Gastroesophageal reflux disease (GERD) is a very common disorder especially with today's fast-food voluminous dish. GERD is a big masquerader of many throat disorders and should be considered in anyone complaining of any throat problem. It is aggravated by specific foods and our eating habits. It can cause throat's muscles to undergo spasm while muscular spasm by itself can be a cause of throat pain. Spasm could be triggered by an external stimulus which could be eating for the sake of this topic.
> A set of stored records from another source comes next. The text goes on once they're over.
(* ===== verification/TxManager.v ===== *)
(** * Transactions

    [src/transaction/manager.rs]: the transaction manager (active set,
    recorded versions, commit and abort), [src/transaction/session.rs]: one
    session's explicit transaction, [src/transaction/row_lock.rs]: the table
    of row locks, and [Database::statement_snapshot] of [src/database.rs].

    [begin] and [get_lock] take several locks one after the other; their
    pieces are separate definitions ([begin_alloc], [begin_read],
    [begin_insert]; [lock_read], [lock_write]) and the theorems about
    interleavings run them as separate steps.  Row versions live in a map from
    row id to header, which stands for the data pages; what the write-ahead
    log answers to a commit is an argument.  The index repair of an abort is
    not part of this file. *)

From Stdlib Require Import ZArith Strings.Byte Lia.
From stdpp Require Import base tactics list numbers gmap relations.
From S2P Require Import Prelude RowKey Version.
Import RowId.

(** ** The manager *)

Module TxManager.

Inductive WalEvent :=
| BeginTxn (tx_id : Z)
| CommitTxn (tx_id timestamp : Z)
| AbortTxn (tx_id : Z).

Inductive TxError :=
| NotFound (tx_id : Z)
| AlreadyCommitted (tx_id : Z)
| AlreadyAborted (tx_id : Z)
| WalFailed
| SlotNotFound (r : RowId)
| NoTableMeta (table : list byte).

Abbreviation TableName := (list byte).

Record TM := mkTM {
  tx_id_allocator : Z;
  active_tx_ids : gset Z;
  tx_versions : gmap Z (gmap TableName (gset RowId));
  wal_buffer : option (list WalEvent) }.

(** The row versions on the data pages. *)
Abbreviation Versions := (gmap RowId VersionHeader.vheader).

Inductive TransactionState := Active | Committed | Aborted.
Record Transaction := mkTx {
  tx_id : Z; tx_snapshot : Snapshot.snapshot; tx_state : TransactionState }.

Definition tm_new : TM := mkTM 0 ∅ ∅ None.

Definition set_wal_buffer (m : TM) (w : list WalEvent) : TM :=
  mkTM (tx_id_allocator m) (active_tx_ids m) (tx_versions m) (Some w).

Definition wal_append (m : TM) (e : WalEvent) : TM :=
  mkTM (tx_id_allocator m) (active_tx_ids m) (tx_versions m)
    (match wal_buffer m with Some w => Some (w ++ [e]) | None => None end).

Definition set_active (m : TM) (a : gset Z) : TM :=
  mkTM (tx_id_allocator m) a (tx_versions m) (wal_buffer m).

Definition set_versions (m : TM) (v : gmap Z (gmap TableName (gset RowId))) : TM :=
  mkTM (tx_id_allocator m) (active_tx_ids m) v (wal_buffer m).

(** *** [begin], one definition per critical section *)

Definition begin_alloc (m : TM) : Z * TM :=
  let (id, c) := TxId.allocate (tx_id_allocator m) in
  (id, mkTM c (active_tx_ids m) (tx_versions m) (wal_buffer m)).

Definition begin_read (m : TM) : list Z := elements (active_tx_ids m).

Definition begin_insert (m : TM) (id : Z) : TM := set_active m ({[id]} ∪ active_tx_ids m).

Definition begin (m : TM) : Transaction * TM :=
  let (id, m) := begin_alloc m in
  let m := wal_append m (BeginTxn id) in
  let active := begin_read m in
  let m := begin_insert m id in
  (mkTx id (Snapshot.snapshot_new id active) Active, m).

(** *** Recorded versions *)

Definition record_version (m : TM) (id : Z) (table : TableName) (r : RowId) : TM :=
  let entry := default ∅ (tx_versions m !! id) in
  let rows := default ∅ (entry !! table) in
  set_versions m (<[id := <[table := {[r]} ∪ rows]> entry]> (tx_versions m)).

(** [values().flatten()] of one transaction's tables. *)
Definition get_tx_versions (m : TM) (id : Z) : gset RowId :=
  map_fold (fun _ rows acc => rows ∪ acc) ∅ (default ∅ (tx_versions m !! id)).

Definition discard_tx_version_tables (m : TM) (id : Z) (names : list TableName) : TM :=
  match tx_versions m !! id with
  | None => m
  | Some entry =>
      let entry := foldl (fun e n => delete n e) entry names in
      set_versions m (if bool_decide (entry = ∅) then delete id (tx_versions m)
                      else <[id := entry]> (tx_versions m))
  end.

Definition active_transactions (m : TM) : list Z := elements (active_tx_ids m).
Definition current_tx_id (m : TM) : Z := tx_id_allocator m.

Definition advance_past (m : TM) (max_used : Z) : TM :=
  mkTM (TxId.counter_advance_past (tx_id_allocator m) max_used)
    (active_tx_ids m) (tx_versions m) (wal_buffer m).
Developmentally speaking, head and neck is formed by coming-together of smaller parts. Sometimes, an area is left unfilled between these parts which could not be seen from outside. They can remain unnoticed throughout the life but occasionally they become inflamed or infected and produce symptoms. They can form fistulas or cysts that produce pain on swallow. Thyroid disease are common yet they rarely cause isolated one-sided pain in the throat. In addition, they are usually presented within a group of symptoms.

Unfortunately, head and throat cancers are not diagnosed early because they have a lot of potential soft tissue space to grow before they start producing symptoms. That is to say that although an isolated throat pain which hurts to swallow is not likely to be cancerous, you should definitely see your doctor if such a pain does not go away within a week or two.